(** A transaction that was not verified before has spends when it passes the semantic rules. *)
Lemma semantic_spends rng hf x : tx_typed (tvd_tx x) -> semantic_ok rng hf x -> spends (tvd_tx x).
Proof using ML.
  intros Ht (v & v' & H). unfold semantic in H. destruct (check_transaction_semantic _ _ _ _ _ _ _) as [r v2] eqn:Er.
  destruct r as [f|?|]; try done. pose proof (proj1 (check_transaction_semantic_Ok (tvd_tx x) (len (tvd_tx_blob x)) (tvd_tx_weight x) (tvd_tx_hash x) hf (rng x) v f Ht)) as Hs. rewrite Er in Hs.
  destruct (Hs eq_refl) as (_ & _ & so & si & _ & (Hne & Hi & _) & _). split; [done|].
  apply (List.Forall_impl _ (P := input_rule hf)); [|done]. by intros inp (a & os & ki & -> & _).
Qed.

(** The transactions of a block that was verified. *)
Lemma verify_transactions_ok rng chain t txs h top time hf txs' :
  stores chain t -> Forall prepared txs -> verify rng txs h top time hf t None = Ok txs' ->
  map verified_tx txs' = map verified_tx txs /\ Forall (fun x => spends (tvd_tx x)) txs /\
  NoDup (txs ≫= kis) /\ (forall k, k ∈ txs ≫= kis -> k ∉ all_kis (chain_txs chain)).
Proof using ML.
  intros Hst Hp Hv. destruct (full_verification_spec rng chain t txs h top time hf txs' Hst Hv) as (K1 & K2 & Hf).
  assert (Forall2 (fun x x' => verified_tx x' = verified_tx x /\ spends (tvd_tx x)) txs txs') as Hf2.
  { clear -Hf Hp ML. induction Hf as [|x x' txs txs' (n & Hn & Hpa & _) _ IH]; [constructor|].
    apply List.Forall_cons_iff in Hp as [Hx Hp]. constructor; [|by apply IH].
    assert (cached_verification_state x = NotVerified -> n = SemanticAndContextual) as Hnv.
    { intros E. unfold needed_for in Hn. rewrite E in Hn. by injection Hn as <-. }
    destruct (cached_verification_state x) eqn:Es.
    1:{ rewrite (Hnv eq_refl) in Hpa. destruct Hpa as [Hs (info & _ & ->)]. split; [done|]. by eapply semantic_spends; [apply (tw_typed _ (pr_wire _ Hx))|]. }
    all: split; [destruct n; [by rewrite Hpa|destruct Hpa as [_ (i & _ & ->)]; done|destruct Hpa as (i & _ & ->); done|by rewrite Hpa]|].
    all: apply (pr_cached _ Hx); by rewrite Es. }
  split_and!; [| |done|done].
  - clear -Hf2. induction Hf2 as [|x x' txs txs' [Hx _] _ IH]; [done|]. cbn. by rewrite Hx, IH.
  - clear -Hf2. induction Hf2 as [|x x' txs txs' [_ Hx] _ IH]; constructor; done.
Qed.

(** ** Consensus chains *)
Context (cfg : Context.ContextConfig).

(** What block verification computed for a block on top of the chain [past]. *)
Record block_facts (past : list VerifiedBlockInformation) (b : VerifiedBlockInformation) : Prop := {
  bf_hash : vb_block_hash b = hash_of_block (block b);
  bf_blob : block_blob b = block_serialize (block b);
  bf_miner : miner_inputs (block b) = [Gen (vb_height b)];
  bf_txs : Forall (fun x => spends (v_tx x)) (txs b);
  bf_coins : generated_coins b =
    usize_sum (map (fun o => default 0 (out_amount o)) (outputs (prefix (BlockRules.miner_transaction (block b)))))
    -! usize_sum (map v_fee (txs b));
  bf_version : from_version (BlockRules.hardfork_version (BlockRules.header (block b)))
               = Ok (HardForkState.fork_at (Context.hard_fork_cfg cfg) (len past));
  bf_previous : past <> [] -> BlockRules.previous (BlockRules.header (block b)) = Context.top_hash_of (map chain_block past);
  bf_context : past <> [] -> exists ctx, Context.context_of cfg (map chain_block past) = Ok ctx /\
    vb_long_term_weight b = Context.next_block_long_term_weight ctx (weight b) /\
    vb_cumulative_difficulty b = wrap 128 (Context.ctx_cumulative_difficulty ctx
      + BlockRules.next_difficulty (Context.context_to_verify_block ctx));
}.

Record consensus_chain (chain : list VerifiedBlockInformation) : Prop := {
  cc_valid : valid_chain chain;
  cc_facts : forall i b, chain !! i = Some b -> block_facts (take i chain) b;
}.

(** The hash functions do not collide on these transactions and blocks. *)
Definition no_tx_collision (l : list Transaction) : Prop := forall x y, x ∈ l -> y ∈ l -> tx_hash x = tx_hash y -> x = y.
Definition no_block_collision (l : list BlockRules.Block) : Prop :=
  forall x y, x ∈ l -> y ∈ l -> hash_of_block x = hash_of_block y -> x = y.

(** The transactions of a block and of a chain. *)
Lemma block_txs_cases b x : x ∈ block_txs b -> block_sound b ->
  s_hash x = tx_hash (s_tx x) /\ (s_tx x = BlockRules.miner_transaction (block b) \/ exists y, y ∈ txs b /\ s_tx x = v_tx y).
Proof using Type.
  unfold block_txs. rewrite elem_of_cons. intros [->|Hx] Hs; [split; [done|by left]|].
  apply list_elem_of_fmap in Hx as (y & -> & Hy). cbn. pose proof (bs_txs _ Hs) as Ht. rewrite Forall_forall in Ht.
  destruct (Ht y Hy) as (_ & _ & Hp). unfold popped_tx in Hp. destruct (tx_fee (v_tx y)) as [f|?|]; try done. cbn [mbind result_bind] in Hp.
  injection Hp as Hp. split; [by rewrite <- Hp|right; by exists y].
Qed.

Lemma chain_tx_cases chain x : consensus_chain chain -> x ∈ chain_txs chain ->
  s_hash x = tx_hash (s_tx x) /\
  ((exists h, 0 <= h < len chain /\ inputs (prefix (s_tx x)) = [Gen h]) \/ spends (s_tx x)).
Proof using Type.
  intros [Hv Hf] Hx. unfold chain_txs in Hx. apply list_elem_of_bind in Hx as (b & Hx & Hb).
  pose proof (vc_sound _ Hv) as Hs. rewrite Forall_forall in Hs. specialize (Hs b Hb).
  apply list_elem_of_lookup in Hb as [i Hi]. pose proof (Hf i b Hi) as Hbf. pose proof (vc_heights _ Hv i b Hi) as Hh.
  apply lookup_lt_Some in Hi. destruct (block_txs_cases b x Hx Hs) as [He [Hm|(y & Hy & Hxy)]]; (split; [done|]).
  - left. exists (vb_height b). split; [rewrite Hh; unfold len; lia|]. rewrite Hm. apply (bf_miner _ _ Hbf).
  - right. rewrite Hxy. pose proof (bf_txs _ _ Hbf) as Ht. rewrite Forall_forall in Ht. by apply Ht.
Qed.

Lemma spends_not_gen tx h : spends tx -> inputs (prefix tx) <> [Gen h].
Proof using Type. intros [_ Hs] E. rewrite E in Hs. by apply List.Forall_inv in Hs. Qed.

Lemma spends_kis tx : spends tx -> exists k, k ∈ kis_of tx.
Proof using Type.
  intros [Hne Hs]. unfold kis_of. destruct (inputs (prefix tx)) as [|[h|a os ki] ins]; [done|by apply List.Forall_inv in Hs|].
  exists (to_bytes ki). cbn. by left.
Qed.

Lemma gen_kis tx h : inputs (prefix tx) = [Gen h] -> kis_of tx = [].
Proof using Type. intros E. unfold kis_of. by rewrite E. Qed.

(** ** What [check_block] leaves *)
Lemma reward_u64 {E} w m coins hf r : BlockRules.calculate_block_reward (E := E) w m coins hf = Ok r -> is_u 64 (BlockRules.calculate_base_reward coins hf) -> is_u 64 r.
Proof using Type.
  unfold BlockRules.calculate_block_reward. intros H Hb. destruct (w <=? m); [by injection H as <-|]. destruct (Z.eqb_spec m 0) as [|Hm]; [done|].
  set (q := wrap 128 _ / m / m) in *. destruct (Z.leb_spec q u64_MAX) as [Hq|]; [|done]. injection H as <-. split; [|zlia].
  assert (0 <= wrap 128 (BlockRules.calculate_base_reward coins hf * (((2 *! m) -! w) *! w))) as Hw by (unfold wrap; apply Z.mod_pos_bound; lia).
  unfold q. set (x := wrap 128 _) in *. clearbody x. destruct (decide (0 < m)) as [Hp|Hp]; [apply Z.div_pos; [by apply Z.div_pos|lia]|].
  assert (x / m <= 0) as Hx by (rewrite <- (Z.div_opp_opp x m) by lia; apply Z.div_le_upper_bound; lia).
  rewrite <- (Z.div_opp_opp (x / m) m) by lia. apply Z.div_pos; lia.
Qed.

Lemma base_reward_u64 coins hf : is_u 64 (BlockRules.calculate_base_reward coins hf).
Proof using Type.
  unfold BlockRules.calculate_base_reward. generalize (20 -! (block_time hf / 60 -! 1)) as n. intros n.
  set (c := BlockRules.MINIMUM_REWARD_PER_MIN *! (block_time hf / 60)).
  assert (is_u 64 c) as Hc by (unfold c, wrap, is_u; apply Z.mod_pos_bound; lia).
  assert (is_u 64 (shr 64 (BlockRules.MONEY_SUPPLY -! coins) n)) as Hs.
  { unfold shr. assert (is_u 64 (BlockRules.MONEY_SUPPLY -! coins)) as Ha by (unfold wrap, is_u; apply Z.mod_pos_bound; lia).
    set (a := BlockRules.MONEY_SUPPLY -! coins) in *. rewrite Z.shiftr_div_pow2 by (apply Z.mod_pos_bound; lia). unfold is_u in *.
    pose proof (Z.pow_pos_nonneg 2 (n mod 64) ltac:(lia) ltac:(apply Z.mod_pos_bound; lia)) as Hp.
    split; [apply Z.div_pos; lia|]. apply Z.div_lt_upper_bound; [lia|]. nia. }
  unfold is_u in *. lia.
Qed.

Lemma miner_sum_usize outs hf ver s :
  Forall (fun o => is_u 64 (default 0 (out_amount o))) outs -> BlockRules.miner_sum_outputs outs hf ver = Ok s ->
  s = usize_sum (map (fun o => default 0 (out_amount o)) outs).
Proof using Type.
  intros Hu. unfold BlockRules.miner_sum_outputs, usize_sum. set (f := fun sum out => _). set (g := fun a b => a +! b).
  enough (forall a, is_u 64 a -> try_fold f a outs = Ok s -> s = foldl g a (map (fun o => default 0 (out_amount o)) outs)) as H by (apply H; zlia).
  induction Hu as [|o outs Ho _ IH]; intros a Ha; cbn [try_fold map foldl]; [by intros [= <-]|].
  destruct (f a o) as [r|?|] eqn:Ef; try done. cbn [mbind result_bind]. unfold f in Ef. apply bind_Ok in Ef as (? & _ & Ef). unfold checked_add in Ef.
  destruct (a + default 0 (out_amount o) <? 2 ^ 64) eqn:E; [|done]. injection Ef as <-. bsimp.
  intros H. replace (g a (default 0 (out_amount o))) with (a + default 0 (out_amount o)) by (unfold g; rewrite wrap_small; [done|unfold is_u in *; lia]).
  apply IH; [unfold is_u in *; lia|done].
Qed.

★ ★ ★ ★ ★

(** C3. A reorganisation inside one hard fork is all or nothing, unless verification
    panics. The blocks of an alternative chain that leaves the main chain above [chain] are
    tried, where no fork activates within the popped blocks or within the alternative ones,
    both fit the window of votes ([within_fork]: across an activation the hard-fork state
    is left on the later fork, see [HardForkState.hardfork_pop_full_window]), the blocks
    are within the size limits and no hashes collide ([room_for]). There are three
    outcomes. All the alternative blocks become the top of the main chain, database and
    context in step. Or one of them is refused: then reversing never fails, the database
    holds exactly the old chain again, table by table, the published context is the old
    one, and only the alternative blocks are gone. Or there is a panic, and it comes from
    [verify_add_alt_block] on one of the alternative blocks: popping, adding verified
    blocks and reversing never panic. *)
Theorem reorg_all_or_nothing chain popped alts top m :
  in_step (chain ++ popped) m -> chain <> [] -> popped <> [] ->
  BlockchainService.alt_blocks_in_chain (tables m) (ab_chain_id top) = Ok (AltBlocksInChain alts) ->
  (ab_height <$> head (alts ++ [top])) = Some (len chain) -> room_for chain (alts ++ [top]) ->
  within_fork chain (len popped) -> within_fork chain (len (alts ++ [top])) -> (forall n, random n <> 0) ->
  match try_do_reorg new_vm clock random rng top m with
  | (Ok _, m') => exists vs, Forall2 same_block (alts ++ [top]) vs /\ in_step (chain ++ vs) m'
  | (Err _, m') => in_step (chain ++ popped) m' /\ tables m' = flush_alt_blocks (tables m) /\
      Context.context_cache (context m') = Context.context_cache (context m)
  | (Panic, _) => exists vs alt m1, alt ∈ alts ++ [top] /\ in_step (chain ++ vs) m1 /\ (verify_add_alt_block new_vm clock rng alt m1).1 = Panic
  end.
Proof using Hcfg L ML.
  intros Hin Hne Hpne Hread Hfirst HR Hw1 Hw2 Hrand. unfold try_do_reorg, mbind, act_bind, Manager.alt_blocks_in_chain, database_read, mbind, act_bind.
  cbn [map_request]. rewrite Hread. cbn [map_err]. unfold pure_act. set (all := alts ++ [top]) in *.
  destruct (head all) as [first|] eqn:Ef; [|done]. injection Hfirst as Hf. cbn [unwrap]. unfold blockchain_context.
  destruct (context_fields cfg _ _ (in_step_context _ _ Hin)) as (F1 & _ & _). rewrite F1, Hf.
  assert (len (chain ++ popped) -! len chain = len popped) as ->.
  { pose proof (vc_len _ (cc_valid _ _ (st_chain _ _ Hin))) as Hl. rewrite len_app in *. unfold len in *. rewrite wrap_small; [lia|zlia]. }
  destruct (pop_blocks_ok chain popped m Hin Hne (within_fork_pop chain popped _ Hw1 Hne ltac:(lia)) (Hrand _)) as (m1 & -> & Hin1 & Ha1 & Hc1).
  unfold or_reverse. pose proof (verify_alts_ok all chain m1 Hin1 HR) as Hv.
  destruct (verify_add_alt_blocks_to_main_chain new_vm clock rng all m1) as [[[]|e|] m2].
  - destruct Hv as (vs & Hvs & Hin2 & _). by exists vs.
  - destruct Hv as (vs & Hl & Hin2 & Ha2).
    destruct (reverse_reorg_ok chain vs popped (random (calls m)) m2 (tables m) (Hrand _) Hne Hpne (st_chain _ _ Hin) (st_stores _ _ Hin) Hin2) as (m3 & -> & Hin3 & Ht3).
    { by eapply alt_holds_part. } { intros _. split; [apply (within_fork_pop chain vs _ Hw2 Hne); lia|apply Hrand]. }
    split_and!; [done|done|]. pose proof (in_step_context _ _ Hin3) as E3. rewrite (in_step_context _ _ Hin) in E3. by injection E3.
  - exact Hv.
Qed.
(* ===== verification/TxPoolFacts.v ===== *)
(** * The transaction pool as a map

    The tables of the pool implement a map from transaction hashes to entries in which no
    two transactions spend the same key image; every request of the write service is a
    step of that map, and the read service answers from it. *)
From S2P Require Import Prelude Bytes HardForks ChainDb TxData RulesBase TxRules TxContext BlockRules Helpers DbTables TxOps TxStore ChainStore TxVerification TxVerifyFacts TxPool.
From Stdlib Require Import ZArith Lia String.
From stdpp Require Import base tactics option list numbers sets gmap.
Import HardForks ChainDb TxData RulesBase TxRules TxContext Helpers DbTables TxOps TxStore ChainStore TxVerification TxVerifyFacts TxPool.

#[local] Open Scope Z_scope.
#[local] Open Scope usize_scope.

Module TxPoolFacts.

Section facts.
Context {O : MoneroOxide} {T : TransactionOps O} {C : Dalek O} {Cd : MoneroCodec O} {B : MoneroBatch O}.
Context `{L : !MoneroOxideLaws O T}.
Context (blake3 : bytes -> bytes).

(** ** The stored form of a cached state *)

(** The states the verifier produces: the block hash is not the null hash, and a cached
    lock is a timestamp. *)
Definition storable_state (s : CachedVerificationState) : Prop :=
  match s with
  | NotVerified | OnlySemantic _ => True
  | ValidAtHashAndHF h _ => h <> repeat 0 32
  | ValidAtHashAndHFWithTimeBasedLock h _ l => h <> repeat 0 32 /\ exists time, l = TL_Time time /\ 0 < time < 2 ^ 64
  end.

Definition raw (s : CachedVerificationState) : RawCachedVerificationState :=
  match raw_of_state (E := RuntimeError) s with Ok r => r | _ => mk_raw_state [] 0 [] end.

★ ★ ★ ★ ★

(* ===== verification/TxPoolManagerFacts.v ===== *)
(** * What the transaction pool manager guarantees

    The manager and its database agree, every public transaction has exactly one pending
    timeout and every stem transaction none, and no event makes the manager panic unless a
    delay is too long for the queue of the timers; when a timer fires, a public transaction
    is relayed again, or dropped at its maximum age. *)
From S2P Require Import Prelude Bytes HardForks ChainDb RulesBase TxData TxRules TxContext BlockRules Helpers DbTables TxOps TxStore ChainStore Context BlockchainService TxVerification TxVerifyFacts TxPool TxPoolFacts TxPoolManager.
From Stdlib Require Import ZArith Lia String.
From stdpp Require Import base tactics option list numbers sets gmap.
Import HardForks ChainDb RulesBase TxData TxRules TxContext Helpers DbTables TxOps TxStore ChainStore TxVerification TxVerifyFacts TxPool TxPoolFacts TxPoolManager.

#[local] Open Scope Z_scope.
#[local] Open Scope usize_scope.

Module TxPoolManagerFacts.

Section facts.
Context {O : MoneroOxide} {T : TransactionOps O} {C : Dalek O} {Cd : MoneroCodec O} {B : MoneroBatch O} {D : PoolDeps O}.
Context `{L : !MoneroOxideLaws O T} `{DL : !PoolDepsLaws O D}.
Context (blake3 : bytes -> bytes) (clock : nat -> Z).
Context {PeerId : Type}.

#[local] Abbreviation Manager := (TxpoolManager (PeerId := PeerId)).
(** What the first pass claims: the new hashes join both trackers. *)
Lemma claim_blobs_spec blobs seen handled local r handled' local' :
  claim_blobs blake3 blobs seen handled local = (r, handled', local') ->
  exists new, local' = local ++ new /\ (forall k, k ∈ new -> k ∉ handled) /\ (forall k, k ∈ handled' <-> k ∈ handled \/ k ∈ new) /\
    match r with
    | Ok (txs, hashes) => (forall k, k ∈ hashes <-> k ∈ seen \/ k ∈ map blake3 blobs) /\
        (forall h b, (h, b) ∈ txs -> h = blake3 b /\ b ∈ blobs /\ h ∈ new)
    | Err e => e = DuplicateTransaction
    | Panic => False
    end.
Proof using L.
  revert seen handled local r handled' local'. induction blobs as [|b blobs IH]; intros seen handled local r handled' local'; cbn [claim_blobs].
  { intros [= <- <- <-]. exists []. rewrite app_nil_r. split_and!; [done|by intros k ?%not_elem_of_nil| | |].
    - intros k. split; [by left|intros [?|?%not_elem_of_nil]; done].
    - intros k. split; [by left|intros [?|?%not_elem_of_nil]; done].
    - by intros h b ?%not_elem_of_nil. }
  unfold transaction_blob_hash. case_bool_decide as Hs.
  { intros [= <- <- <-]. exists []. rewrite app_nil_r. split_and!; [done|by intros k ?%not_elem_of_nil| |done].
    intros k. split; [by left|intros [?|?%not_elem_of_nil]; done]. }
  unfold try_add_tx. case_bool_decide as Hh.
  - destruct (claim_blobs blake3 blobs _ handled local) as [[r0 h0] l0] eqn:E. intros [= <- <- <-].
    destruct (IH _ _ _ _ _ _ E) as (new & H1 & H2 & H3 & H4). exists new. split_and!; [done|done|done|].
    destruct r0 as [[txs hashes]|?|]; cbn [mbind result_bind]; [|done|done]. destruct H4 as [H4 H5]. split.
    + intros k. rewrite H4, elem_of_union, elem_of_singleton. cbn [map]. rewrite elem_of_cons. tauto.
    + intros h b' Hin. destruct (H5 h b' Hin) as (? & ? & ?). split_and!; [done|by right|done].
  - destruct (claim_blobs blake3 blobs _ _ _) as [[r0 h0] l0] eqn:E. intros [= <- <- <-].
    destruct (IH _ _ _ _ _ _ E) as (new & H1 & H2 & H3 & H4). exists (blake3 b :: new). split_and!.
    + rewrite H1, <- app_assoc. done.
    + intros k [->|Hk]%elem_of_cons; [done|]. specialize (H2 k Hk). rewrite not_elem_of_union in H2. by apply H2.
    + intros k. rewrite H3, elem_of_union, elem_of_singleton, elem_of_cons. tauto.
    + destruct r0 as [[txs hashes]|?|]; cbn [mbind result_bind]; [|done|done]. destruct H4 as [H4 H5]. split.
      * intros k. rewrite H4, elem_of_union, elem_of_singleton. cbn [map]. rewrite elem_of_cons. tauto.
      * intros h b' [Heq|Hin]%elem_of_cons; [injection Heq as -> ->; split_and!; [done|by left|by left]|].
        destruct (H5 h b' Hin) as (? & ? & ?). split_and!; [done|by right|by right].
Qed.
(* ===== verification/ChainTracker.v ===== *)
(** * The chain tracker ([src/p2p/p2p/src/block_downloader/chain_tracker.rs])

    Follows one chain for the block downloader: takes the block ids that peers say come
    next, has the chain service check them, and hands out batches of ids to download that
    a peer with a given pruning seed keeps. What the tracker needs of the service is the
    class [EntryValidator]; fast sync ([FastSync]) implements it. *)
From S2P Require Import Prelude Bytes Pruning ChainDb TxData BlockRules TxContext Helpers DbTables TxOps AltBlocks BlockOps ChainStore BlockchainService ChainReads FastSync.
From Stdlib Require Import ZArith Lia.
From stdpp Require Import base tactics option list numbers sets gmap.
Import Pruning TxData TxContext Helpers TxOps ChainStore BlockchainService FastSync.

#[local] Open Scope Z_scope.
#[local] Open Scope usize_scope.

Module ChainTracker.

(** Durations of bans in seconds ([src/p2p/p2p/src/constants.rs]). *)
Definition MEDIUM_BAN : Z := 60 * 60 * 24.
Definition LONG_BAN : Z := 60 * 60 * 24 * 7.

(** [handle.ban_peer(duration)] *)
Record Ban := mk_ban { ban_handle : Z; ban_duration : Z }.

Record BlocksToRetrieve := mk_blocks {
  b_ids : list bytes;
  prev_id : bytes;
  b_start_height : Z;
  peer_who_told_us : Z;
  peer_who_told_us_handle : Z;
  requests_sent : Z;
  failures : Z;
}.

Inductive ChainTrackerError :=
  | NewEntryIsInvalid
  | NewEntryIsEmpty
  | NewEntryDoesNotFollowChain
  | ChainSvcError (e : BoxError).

★ ★ ★ ★ ★

◆ WHAT YOU HAVE TO DO ◆
How many lines of the material above have the word "FastSync" in them? Give only that number.

◆ SOLUTION ◆
3